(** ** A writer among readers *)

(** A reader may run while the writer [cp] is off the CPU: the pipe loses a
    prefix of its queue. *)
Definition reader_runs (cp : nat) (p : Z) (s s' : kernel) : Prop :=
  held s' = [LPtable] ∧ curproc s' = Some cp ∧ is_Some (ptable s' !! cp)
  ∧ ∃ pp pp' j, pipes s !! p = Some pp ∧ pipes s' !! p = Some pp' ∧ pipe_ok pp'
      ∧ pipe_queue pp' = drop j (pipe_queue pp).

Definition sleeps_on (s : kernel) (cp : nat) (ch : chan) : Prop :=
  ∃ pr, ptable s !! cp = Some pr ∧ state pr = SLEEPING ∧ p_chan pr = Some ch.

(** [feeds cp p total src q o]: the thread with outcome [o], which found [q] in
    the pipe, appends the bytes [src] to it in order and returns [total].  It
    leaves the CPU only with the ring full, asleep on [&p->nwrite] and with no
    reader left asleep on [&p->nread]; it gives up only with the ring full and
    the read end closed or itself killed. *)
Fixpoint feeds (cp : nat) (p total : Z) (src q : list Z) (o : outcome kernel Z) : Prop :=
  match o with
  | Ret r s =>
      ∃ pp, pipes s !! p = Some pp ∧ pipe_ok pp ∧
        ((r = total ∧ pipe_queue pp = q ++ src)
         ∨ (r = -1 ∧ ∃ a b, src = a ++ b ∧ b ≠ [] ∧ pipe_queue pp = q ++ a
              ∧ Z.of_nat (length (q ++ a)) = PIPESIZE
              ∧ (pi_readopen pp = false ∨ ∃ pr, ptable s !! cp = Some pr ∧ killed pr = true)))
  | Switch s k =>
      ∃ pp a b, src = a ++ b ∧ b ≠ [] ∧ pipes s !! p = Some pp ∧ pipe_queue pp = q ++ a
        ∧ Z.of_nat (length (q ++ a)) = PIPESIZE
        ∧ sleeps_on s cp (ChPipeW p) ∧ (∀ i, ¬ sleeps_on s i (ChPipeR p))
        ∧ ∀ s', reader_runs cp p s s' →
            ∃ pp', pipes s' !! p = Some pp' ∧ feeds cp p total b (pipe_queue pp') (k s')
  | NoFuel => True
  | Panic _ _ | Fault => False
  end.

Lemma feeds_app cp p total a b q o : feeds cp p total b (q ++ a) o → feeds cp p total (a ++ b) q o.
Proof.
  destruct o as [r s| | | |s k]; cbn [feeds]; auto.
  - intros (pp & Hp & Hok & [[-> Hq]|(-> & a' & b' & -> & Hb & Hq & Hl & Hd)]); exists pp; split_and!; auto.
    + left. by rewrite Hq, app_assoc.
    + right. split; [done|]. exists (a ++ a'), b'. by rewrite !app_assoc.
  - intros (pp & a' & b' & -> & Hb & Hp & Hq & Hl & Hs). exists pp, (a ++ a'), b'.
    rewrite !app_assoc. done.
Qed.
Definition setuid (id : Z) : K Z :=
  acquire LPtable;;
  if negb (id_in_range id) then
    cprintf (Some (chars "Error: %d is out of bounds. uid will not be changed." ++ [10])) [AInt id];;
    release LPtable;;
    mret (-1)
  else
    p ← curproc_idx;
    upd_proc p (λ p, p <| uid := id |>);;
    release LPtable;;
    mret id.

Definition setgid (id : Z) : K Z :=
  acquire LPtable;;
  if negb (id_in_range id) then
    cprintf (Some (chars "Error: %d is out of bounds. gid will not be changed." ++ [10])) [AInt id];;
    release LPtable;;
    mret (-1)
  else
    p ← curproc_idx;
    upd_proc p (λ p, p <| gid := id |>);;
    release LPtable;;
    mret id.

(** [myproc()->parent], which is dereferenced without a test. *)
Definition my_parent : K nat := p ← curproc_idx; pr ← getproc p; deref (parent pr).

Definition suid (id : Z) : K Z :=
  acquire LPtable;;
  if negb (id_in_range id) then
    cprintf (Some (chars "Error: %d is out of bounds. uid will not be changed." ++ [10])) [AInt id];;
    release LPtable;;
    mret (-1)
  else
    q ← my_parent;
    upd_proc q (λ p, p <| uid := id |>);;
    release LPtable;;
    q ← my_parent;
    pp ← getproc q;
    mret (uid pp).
_ _ _
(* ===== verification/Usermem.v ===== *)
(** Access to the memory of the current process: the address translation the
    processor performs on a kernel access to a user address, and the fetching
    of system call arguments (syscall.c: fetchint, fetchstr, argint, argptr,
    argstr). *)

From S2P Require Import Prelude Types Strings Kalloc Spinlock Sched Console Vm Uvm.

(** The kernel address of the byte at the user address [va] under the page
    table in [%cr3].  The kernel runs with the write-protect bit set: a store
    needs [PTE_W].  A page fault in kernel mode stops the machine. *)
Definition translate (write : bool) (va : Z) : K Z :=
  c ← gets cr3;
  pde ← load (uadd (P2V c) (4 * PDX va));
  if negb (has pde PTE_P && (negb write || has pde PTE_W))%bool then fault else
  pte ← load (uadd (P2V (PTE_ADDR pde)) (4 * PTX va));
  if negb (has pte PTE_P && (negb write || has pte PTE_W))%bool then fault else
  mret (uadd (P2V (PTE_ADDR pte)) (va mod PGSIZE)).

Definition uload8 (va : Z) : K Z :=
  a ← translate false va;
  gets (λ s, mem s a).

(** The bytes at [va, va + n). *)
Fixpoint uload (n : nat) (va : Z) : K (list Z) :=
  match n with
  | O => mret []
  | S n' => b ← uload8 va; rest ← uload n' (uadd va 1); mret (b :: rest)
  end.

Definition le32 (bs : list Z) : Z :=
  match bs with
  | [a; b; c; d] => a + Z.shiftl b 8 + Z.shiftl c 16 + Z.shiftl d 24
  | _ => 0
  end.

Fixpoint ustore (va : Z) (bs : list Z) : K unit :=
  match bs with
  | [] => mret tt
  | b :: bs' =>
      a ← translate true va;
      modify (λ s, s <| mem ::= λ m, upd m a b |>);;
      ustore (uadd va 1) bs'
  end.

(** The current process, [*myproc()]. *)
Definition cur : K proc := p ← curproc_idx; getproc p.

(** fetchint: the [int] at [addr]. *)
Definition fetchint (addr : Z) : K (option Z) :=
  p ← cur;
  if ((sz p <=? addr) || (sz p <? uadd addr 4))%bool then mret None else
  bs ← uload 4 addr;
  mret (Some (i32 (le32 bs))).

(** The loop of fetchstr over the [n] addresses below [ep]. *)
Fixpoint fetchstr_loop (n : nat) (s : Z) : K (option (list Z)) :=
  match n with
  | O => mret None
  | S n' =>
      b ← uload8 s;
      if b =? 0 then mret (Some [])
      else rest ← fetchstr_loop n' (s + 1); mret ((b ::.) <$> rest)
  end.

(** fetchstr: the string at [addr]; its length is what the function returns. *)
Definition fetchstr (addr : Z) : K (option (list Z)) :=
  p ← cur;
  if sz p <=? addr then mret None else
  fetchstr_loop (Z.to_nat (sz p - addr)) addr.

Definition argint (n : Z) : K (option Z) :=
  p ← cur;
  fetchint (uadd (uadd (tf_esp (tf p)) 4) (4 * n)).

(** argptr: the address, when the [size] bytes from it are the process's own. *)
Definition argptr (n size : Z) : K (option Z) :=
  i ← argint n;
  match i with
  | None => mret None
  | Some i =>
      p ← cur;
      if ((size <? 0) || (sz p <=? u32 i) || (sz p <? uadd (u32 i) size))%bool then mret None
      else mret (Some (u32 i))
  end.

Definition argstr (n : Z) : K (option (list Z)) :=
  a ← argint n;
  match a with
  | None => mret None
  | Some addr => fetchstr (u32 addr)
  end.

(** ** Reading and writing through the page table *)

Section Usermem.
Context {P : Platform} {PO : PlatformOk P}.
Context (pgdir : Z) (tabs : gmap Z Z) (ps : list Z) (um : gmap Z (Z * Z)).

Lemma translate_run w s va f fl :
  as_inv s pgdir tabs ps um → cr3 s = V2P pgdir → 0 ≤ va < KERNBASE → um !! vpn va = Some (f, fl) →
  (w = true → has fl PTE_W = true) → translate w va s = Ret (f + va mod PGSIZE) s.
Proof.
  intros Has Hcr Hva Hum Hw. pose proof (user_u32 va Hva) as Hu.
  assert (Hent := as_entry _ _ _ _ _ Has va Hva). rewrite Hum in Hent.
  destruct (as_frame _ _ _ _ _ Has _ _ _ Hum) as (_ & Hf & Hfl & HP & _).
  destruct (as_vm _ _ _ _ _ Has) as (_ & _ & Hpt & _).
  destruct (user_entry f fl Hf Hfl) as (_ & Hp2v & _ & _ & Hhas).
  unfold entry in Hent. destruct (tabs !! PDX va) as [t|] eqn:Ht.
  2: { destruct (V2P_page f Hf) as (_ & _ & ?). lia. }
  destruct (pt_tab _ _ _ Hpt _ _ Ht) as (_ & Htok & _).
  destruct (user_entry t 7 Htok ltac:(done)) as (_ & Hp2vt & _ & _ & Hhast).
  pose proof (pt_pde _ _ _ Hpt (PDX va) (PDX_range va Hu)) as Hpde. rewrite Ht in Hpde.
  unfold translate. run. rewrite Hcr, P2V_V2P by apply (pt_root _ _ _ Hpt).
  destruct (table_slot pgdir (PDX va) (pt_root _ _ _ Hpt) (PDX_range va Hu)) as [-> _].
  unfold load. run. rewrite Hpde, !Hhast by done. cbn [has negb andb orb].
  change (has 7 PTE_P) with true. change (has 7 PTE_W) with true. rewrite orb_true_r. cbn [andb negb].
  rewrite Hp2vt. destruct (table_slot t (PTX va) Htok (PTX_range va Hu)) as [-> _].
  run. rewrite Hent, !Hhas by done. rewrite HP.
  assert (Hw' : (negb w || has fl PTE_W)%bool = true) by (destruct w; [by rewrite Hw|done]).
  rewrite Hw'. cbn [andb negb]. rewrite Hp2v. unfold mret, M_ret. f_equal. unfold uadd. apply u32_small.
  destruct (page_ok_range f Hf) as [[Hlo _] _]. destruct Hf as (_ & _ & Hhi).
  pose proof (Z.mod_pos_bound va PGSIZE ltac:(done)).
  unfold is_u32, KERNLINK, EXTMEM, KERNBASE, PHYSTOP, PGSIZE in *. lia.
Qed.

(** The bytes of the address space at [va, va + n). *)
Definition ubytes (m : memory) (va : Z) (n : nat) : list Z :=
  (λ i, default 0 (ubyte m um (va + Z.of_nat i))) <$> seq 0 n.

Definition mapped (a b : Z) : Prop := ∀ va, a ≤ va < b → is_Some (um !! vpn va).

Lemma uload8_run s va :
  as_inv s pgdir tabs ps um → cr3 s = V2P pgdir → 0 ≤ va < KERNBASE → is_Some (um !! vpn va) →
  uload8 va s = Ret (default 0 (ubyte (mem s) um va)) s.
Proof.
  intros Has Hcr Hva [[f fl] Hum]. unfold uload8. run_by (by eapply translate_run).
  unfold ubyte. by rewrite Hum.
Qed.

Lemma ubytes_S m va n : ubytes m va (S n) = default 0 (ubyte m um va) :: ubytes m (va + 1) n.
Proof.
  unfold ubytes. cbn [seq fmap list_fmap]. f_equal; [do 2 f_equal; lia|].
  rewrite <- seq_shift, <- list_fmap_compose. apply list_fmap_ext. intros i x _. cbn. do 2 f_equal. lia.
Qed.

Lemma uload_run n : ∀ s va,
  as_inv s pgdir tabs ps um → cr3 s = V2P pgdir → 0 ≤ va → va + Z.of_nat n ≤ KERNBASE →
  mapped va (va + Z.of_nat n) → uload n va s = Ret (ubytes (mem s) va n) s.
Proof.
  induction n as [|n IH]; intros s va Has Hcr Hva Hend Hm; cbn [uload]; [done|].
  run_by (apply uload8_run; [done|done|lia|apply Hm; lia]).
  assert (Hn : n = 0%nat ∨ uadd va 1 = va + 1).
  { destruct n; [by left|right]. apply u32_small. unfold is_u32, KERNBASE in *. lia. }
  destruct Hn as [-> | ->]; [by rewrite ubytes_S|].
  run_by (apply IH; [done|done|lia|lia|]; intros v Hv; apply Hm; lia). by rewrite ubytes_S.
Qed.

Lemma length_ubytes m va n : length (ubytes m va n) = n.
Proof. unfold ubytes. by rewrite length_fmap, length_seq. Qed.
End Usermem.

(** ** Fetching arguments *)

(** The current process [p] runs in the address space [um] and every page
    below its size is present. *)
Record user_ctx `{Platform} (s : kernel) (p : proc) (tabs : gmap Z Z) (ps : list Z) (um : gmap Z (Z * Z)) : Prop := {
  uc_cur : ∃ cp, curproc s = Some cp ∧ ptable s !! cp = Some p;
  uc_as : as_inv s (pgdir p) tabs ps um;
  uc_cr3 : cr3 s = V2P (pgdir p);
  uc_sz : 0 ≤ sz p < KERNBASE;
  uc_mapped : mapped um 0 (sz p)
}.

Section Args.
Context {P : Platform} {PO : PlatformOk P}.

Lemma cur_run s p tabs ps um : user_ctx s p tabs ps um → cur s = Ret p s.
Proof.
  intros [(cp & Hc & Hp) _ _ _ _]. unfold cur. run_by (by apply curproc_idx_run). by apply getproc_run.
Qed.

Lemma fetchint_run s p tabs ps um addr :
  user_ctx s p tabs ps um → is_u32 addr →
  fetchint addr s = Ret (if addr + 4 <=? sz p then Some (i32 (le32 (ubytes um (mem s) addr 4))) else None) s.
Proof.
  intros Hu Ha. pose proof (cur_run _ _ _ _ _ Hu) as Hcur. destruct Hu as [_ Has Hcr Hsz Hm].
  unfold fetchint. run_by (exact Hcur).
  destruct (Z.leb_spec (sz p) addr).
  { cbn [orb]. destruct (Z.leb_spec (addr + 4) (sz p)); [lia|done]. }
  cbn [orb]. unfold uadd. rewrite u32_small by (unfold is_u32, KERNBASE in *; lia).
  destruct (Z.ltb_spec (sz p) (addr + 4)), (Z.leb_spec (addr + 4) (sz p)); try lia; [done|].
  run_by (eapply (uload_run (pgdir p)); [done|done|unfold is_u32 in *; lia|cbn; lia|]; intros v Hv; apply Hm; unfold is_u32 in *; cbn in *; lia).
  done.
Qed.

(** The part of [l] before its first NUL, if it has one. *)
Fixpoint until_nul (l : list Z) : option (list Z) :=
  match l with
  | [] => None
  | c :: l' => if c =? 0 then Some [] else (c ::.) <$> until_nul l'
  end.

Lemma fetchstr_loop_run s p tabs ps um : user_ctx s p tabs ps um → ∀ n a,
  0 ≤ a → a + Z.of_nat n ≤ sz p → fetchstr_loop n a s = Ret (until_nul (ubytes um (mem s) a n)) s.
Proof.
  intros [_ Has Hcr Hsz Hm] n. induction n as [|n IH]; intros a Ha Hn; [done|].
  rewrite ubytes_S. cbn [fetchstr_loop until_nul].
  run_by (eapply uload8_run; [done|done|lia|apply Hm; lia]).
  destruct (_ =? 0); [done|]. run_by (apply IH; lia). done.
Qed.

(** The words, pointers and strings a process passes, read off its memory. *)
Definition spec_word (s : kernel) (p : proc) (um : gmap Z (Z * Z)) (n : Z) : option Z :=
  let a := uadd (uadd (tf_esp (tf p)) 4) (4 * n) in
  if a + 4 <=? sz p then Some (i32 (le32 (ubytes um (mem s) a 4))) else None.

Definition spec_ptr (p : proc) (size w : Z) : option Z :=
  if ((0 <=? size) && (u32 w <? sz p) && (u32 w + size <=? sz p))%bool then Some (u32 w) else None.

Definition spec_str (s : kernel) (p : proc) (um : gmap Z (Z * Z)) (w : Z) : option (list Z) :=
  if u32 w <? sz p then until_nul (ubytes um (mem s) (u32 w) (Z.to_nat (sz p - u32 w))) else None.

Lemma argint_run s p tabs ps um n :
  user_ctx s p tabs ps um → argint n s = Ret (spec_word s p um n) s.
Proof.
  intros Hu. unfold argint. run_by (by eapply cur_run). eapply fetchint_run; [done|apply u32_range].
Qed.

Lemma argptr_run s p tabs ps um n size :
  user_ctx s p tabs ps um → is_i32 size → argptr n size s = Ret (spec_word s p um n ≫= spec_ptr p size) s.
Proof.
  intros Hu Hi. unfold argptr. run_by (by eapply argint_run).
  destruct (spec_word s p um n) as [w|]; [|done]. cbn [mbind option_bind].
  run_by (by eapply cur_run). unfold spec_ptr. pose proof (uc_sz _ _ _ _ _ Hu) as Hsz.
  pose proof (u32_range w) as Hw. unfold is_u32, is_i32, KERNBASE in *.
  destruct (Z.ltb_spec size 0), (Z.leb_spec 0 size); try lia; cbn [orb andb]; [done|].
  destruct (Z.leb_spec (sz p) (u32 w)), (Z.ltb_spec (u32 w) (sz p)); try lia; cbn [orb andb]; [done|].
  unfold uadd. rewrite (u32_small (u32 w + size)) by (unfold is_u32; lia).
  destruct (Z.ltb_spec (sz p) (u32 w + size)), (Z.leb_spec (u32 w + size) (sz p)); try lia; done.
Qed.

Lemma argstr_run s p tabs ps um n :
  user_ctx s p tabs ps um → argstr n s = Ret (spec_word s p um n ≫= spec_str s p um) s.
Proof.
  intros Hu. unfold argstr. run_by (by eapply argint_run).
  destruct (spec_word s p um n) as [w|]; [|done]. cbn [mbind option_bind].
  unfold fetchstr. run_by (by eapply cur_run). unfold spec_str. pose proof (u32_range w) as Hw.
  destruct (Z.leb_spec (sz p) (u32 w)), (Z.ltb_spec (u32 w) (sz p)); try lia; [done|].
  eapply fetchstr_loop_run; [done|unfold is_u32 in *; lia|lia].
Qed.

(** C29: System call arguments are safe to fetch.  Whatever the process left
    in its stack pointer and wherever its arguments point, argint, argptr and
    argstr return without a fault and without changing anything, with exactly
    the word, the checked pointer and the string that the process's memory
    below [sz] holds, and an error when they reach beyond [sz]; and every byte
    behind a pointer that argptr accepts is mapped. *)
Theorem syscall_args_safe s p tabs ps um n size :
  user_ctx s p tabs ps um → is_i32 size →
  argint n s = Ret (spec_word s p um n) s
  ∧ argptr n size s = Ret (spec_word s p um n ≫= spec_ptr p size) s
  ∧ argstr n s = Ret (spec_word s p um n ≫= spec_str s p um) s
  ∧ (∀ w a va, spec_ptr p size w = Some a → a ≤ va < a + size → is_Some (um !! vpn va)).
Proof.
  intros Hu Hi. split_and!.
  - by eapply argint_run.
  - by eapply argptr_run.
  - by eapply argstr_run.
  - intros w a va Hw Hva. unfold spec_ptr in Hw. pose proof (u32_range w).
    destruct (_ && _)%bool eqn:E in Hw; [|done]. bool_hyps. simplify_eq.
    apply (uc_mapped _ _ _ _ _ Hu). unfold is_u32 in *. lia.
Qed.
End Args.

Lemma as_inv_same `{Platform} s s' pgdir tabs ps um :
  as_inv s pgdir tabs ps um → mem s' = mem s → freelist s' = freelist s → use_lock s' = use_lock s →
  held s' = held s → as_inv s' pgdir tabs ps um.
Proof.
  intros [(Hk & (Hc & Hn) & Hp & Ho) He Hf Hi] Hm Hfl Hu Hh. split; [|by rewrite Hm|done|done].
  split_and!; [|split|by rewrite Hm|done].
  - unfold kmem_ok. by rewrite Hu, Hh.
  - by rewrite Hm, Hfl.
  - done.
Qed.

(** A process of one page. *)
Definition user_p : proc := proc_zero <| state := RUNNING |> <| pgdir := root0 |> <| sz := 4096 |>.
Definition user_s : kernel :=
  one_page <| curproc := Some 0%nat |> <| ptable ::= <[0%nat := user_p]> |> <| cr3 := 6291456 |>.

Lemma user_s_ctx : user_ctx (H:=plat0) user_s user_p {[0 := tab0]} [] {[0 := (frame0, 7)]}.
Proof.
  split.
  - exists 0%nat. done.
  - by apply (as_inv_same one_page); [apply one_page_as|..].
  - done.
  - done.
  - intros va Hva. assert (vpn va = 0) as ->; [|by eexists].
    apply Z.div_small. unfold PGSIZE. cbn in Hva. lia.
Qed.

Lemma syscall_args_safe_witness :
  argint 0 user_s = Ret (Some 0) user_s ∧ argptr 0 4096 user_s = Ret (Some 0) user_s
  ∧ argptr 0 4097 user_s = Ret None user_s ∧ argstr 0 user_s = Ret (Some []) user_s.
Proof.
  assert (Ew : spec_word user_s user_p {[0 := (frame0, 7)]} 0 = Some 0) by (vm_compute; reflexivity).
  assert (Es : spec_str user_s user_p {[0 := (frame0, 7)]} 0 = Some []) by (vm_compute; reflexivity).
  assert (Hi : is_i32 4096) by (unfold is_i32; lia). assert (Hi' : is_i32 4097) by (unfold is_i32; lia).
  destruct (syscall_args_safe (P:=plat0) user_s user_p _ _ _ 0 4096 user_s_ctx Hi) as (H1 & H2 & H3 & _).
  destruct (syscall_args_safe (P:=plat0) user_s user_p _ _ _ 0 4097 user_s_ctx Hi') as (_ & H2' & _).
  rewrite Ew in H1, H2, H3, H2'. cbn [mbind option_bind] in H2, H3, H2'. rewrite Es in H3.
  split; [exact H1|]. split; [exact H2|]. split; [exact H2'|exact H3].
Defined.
_ _ _
Wherever the string "induction" occurs in the entries, copy that whole line.

  induction n as [|n IH]; intros s va Has Hcr Hva Hend Hm; cbn [uload]; [done|].
  intros [_ Has Hcr Hsz Hm] n. induction n as [|n IH]; intros a Ha Hn; [done|].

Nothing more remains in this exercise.